A definite must read... I am gutted till this day to have missed the TV adaptation of this ....
Not the best read
I have read all three of Zadie Smith's books, mainly because I wanted to know what all the hype was about. I have just finished reading White Teeth and I have suddenly got it: in White Teeth Zadie Smith tries very hard to be like Salman Rushdie's Midnight's Children or Satanic Verses: the language, epic style, the flashbacks to legendary times, the numerous characters; only the magical aspect of Rushdie's first books is left out.
My own childhood was quite rich multiculturally speaking but I can't boast that it was as varied as Zadie Smith's North London. And yet I was very disappointed with how Smith actually describes the mix of cultures and heritages that Irie, Magid and Millat grow up in. She doesn't work on developing the issue and sticks to stereotypes. I don't know whether she wasn't brave enough or didn't give enough of herself.
The characters are all obviously archetypical but she left out a lot of interesting details, dwelling more on monotonous issues (more to the point: they were monotonous in the book) or people: Samad and Archie's experience in the war and Marcus' work on genetics are quite boring and long episodes.
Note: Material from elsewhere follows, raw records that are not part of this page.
(** The events of the next turn of [Run], as epoll can report them. *)
Definition turn_allowed (st : EventLoop.run_state) (x : EventLoop.turn unit) : Prop :=
  0 < SocketEpoll.epoll_fd_ (EventLoop.socket_epoll_ st) /\
  forall evs, SocketEpoll.first_answer 9 (EventLoop.waits x) = Some (SocketEpoll.Ready evs) ->
    zlen evs <= SocketEpoll.kMaxFds /\
    (length evs <= length (SocketEpoll.epoll_events_ (EventLoop.socket_epoll_ st)))%nat /\
    EventLoop.batch_ok (fun _ : unit => web_methods) (EventLoop.thread_ st) evs /\
    Z.of_nat (next_ (memory_ (EventLoop.thread_ st))) + 3 * zlen evs < 2 ^ 32.

(** The steps of the threads that use a network thread of the web server, in any
    order: the main thread registers a connection or sends a heartbeat, a worker
    makes a turn of its loop, the thread itself makes a turn of its loop. *)
Inductive web_step : NetThread -> NetThread -> Prop :=
| step_register t fd ip port now taken t' :
    0 < fd -> can_add t fd ->
    RegisterConnection web_methods t fd ip port now = Ok (taken, t') -> web_step t t'
| step_heartbeat Serialize c e t ts x t' ts' out :
    0 < hb_fd x -> can_add t (hb_fd x) -> Z.of_nat (next_ (memory_ t)) + 3 < 2 ^ 32 ->
    SendHeartbeat Serialize c e (t :: ts) x = Ok (t' :: ts', out) -> web_step t t'
| step_worker HandleImpl HandleOverload t next t' :
    handler_ok HandleImpl -> handler_ok HandleOverload ->
    worker_turn HandleImpl HandleOverload t = Ok (next, t') -> web_step t t'
| step_turn st x go_on st' outs :
    turn_allowed st x -> EventLoop.Run_turn (fun _ : unit => web_methods) st x = Ok (go_on, st', outs) ->
    web_step (EventLoop.thread_ st) (EventLoop.thread_ st').

Lemma worker_keeps HandleImpl HandleOverload (t t' : NetThread) (next : worker_next) :
  handler_ok HandleImpl -> handler_ok HandleOverload -> web_inv t ->
  worker_turn HandleImpl HandleOverload t = Ok (next, t') -> web_inv t'.
Proof.
  intros HI HO Hnet. unfold worker_turn. destruct (negb _); [by intros [= <- <-]|].
  unfold MessageQueue.pop_front_to. destruct (MessageQueue.container_ (recv_queue_ (derived_ t))) as [|rc l] eqn:Eq;
    [by intros [= <- <-]|].
  destruct (MessageQueue.terminated_ (recv_queue_ (derived_ t))); [by intros [= <- <-]|]. intros E.
  apply bind_Ok in E as (packet & Hp & E).
  set (t1 := set_recv_queue t _) in E.
  assert (net_inv (option_list (rc_return_packet rc) ++ outstanding (derived_ t1)) t1) as Hnet1.
  { apply net_inv_derived. eapply net_inv_drop; [done|]. unfold outstanding. cbn. rewrite Eq. cbn [omap list_omap].
    destruct (rc_return_packet rc); done. }
  assert (forall mem, next_ mem = next_ (memory_ t1) -> (forall p, meta_of mem p = meta_of (memory_ t1) p) ->
    no_views mem ->
    web_inv (NotifySend (set_send_queue (set_memory t1 mem)
       (MessageQueue.push_back (send_queue_ (derived_ t1)) (rc_return_packet rc)).2))) as Hpush.
  { intros mem Hn Hmeta Hv. destruct Hnet1 as [Hm Hi _]. split; [done| |done].
    eapply ctx_inv_meta; [|exact Hn|exact Hmeta]. eapply ctx_inv_drop; [exact Hi|].
    unfold outstanding at 1. cbn [NotifySend set_notify set_send_queue set_derived derived_ recv_queue_ send_queue_ set_memory].
    unfold outstanding. destruct (push_back_cases (send_queue_ (derived_ t1)) (rc_return_packet rc)) as [-> | ->].
    - by apply submseteq_inserts_l.
    - rewrite omap_app. destruct (rc_return_packet rc); cbn; [solve_submseteq|by rewrite app_nil_r]. }
  assert (web_inv t1) as Hdone by (eapply net_inv_drop; [done|by apply submseteq_inserts_l]).
  assert (handler_ok (if IsWorkerOverload t1 then HandleOverload else HandleImpl)) as HH by (by destruct (IsWorkerOverload t1)).
  assert (forall k, ('(mem, others) ← (if IsWorkerOverload t1 then HandleOverload rc (memory_ t1) else HandleImpl rc (memory_ t1)); k mem others)
     = Ok (next, t') -> exists mem, next_ mem = next_ (memory_ t1) /\ (forall p, meta_of mem p = meta_of (memory_ t1) p) /\
       no_views mem /\ k mem [] = Ok (next, t')) as Hk.
  { intros k Ek. apply bind_Ok in Ek as ([mem others] & Eh & Ek). destruct (HH rc (memory_ t1) mem others) as (-> & H1 & H2 & H3).
    - by destruct (IsWorkerOverload t1).
    - exists mem. split_and!; [done|done|apply H3, Hnet1|done]. }
  destruct (parser_Protocol packet).
  - by injection E as <- <-.
  - apply Hk in E as (mem & H1 & H2 & H3 & E). injection E as _ <-. by apply Hpush.
  - by injection E as <- <-.
  - by injection E as <- <-.
  - apply Hk in E as (mem & H1 & H2 & H3 & E). injection E as _ <-. by apply Hpush.
Qed.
The Chalfens on the other hand, representing the ignorant, prejudiced and condescending white Europeans are a ridiculous, unrealistic and uninteresting addenda. Clara and Irie - who are the really interesting people - are nearly not developed at all.
My advice to anyone thinking of buying this book: read Midnight's Children instead. It's much more poignant and genuine. If you want books on family sagas with loads of characters, head for García Márquez. You will save yourself time and gain entertainment and enrichment.
How history works
This is the kind of book that gives multi-culturalism a good name. It isn't preachy or pius, it's just content to be profound and funny and readable. Above all it is Irie's story. Her older relatives share the big immigrant fear, disappearance, the nightmare where birthplace and belonging become meaningless accidents. But to young Irie, this feels like freedom. You can't escape your history, your shadow. But roots can be too too long, tortuous and deep, and in the end will have to be ignored and denied. Thus history progresses. All this comes as a bonus. The humour and humanity alone are worth the read.